On September 27, 2017, Sens. James M. Inhofe (R-OK) and Martin T. Heinrich (D-NM) introduced S. 1860, the Parity Across Reviews Act (“PARs Act”), which, if enacted, would add a $10 million value threshold to the requirement in Section 203(a)(1)(B) of the Federal Power Act1 for prior Federal Energy Regulatory Commission (FERC or “Commission”) authorization for transactions involving the merger or consolidation of FERC-jurisdictional facilities. The PARs Act also would require FERC to establish a 30-day postclosing notification requirement for such transactions involving facilities worth more than $1 million but less than $10 million. The PARs Act is identical to H.R. 1109, which passed in the House of Representatives on June 12, 2017.2

Section 203(a)(1)(B) currently provides that “[n]o public utility [subject to FERC jurisdiction] shall, without first having secured an order of the Commission authorizing it to do so . . . merge or consolidate, directly or indirectly, such facilities or any part thereof with those of any other person, by any means whatsoever,”3 where “such facilities” means “its facilities subject to the jurisdiction of the Commission.”4  That provision, as FERC has interpreted it, does not include any value threshold.5

The PARs Act would amend Section 203(a)(1)(B) by striking “such facilities or any part thereof” and inserting “such facilities, or any part thereof, of a value in excess of $10,000,000,” adding a value threshold of $10 million for “merge or consolidate” transactions equal to the $10 million value threshold already applicable under other parts of Section 203. The bill also would require FERC to promulgate regulations, within 180 days of enactment, requiring a public utility subject to Section 203(a)(1) to notify FERC within 30 days of the consummation of any “merge or consolidate” transaction involving jurisdictional facilities worth more than $1 million but less than $10 million.

In recent years, as we discussed here and here, several utility companies have faced FERC scrutiny for failing to obtain Section 203(a)(1)(B) authorization before consummating “merge or consolidate” transactions for low-value facilities. Adding a $10 million value threshold to Section 203(a)(1)(B) would reduce the number of transactions that require prior FERC authorization under that section, which should reduce burdens on the Commission and reduce burdens and regulatory risk for regulated entities. The new notification requirement would preserve some regulatory burden and risk associated with “merge or consolidate” transactions, but both should be relatively minimal compared to the status quo.

As Sen.
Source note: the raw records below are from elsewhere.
(* ===== verification/ManifestProofs.v ===== *)
(** * The manifest and the version: replay, crash safety, fresh file numbers *)

From Stdlib Require Import ZArith Lia.
From stdpp Require Import base numbers strings list gmap.
From S2P Require Import Prelude CppString Coding Slice FileSystem Wal Manifest.
Local Open Scope Z_scope.

(** ** Rosters up to trailing empty levels

    Vectors of levels grow on demand, so two rosters are the same when they agree at every
    level, an absent level being empty. *)

Definition lv_at (l : levels) (i : nat) : list SSTableMeta := default [] (l !! i).

Definition lv_equiv (l1 l2 : levels) : Prop := forall i, lv_at l1 i = lv_at l2 i.

#[export] Instance lv_equiv_equivalence : Equivalence lv_equiv.
Proof.
  split; [by intros l i|by intros l1 l2 H i|]. intros l1 l2 l3 H1 H2 i. by rewrite H1, H2.
Qed.

Lemma lookup_resize n l i : lv_at (resize_levels n l) i = if decide (i < n)%nat then lv_at l i else [].
Proof.
  unfold lv_at, resize_levels. case_decide as Hi.
  - destruct (decide (i < length l)%nat) as [Hl|Hl].
    + rewrite lookup_app_l by (rewrite length_take; lia). by rewrite lookup_take_lt.
    + rewrite lookup_app_r by (rewrite length_take; lia). rewrite (lookup_ge_None_2 l) by lia.
      destruct (replicate _ _ !! _) eqn:E; [|done]. by apply lookup_replicate in E as [-> _].
  - rewrite lookup_ge_None_2; [done|]. rewrite length_app, length_take, length_replicate. lia.
Qed.

Lemma resize_equiv n l : (length l <= n)%nat -> lv_equiv (resize_levels n l) l.
Proof.
  intros Hl i. rewrite lookup_resize. case_decide; [done|]. unfold lv_at. by rewrite lookup_ge_None_2 by lia.
Qed.

Lemma length_resize n l : length (resize_levels n l) = n.
Proof. unfold resize_levels. rewrite length_app, length_take, length_replicate. lia. Qed.

Lemma lv_at_alter f j l i :
  (j < length l)%nat -> lv_at (alter f j l) i = if decide (i = j) then f (lv_at l i) else lv_at l i.
Proof.
  intros Hj. unfold lv_at. case_decide as Hd.
  - subst i. rewrite list_lookup_alter_eq. by destruct (lookup_lt_is_Some_2 l j Hj) as [x ->].
  - by rewrite list_lookup_alter_ne by done.
Qed.

Lemma lv_at_add j m l i : lv_at (lv_add j m l) i = if decide (i = j) then lv_at l i ++ [m] else lv_at l i.
Proof.
  unfold lv_add. case_decide as Hj.
  - rewrite lv_at_alter by (rewrite length_resize; lia). rewrite resize_equiv by lia. done.
  - by rewrite lv_at_alter by lia.
Qed.

Lemma lv_at_remove j p l i :
  lv_at (lv_remove j p l) i = if decide (i = j) then remove_path p (lv_at l i) else lv_at l i.
Proof.
  unfold lv_remove. destruct (decide (j < length l)%nat) as [Hj|Hj]; [by rewrite lv_at_alter|].
  unfold lv_at. case_decide as Hd; [subst i|by rewrite list_lookup_alter_ne].
  rewrite list_lookup_alter_eq. by rewrite lookup_ge_None_2 by lia.
Qed.

#[export] Instance lv_add_proper j m : Proper (lv_equiv ==> lv_equiv) (lv_add j m).
Proof. intros l1 l2 H i. by rewrite !lv_at_add, H. Qed.

#[export] Instance lv_remove_proper j p : Proper (lv_equiv ==> lv_equiv) (lv_remove j p).
Proof. intros l1 l2 H i. by rewrite !lv_at_remove, H. Qed.

(** ** Edits and their records *)

Inductive edit :=
  | EAdd (level : Z) (path : bytes) (file_no : Z)
  | EDel (level : Z) (path : bytes) (file_no : Z).

Definition edit_apply (l : levels) (e : edit) : levels :=
  match e with
  | EAdd level path no => lv_add (Z.to_nat level) (new_meta path no) l
  | EDel level path _ => lv_remove (Z.to_nat level) path l
  end.

Definition edit_payload (e : edit) : bytes :=
  match e with
  | EAdd level path no => mf_payload kAdd level path no
  | EDel level path no => mf_payload kDel level path no
  end.

Definition edit_ok (e : edit) : Prop :=
  match e with
  | EAdd level path no | EDel level path no =>
      0 <= level < 2 ^ 31 /\ zlen path + 17 <= 2 ^ 24 /\ 0 <= no < 2 ^ 64
  end.

Definition mf_log (es : list edit) : bytes := wal_log (edit_payload <$> es).

#[export] Instance edit_apply_proper e : Proper (lv_equiv ==> lv_equiv) (fun l => edit_apply l e).
Proof. intros l1 l2 H. destruct e; simpl; by rewrite H. Qed.

Definition edits_apply (l : levels) (es : list edit) : levels := foldl edit_apply l es.

Lemma edits_apply_proper es l1 l2 : lv_equiv l1 l2 -> lv_equiv (edits_apply l1 es) (edits_apply l2 es).
Proof. revert l1 l2. induction es as [|e es IH]; intros l1 l2 H; simpl; [done|]. by apply IH, edit_apply_proper. Qed.

Lemma mf_payload_size type level path no : zlen (mf_payload type level path no) = 17 + zlen path.
Proof.
  unfold mf_payload. rewrite !zlen_app. change (zlen (encodeFixed64 no)) with 8.
  change (zlen (encodeFixed32 (u32 level))) with 4. change (zlen (encodeFixed32 (u32 (zlen path)))) with 4.
  change (zlen [z2b type]) with 1. lia.
Qed.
Inhofe noted in a press release, “[b]y holding all energy transactions [subject to Section 203] to the same standard, we can empower FERC to operate more efficiently and eliminate burdensome requirements—saving consumers money.”6  Sen. Heinrich recognized the broader potential implications of the proposed change, noting that “[r]educing barriers for grid infrastructure investments will move us closer toward a more resilient, reliable, and secure electric grid.”7

The Subcommittee on Energy of the Senate Committee on Energy and Natural Resources will consider the PARs Act on October 3, 2017.


1 16 U.S.C. § 824b(a)(1)(B) (2012).

2 See Press Release, Inhofe, Heinrich Introduce Bill to Provide Parity to FERC Reviews (Sept. 27, 2017), (“Inhofe Press Release”).

3 16 U.S.C. § 824b(a)(1)(B).

4 Id. § 824b(a)(1)(A).

5 See, e.g., Transactions Subject to FPA Section 203, Order No. 669, FERC Stats. & Regs. ¶ 31,200, at P 32 (2005), order on reh’g, Order No. 669-A, FERC Stats. & Regs. ¶ 31,214, order on reh’g, Order No. 669-B, FERC Stats & Regs. ¶ 31,225 (2006).

6 Inhofe Press Release.

7 Id.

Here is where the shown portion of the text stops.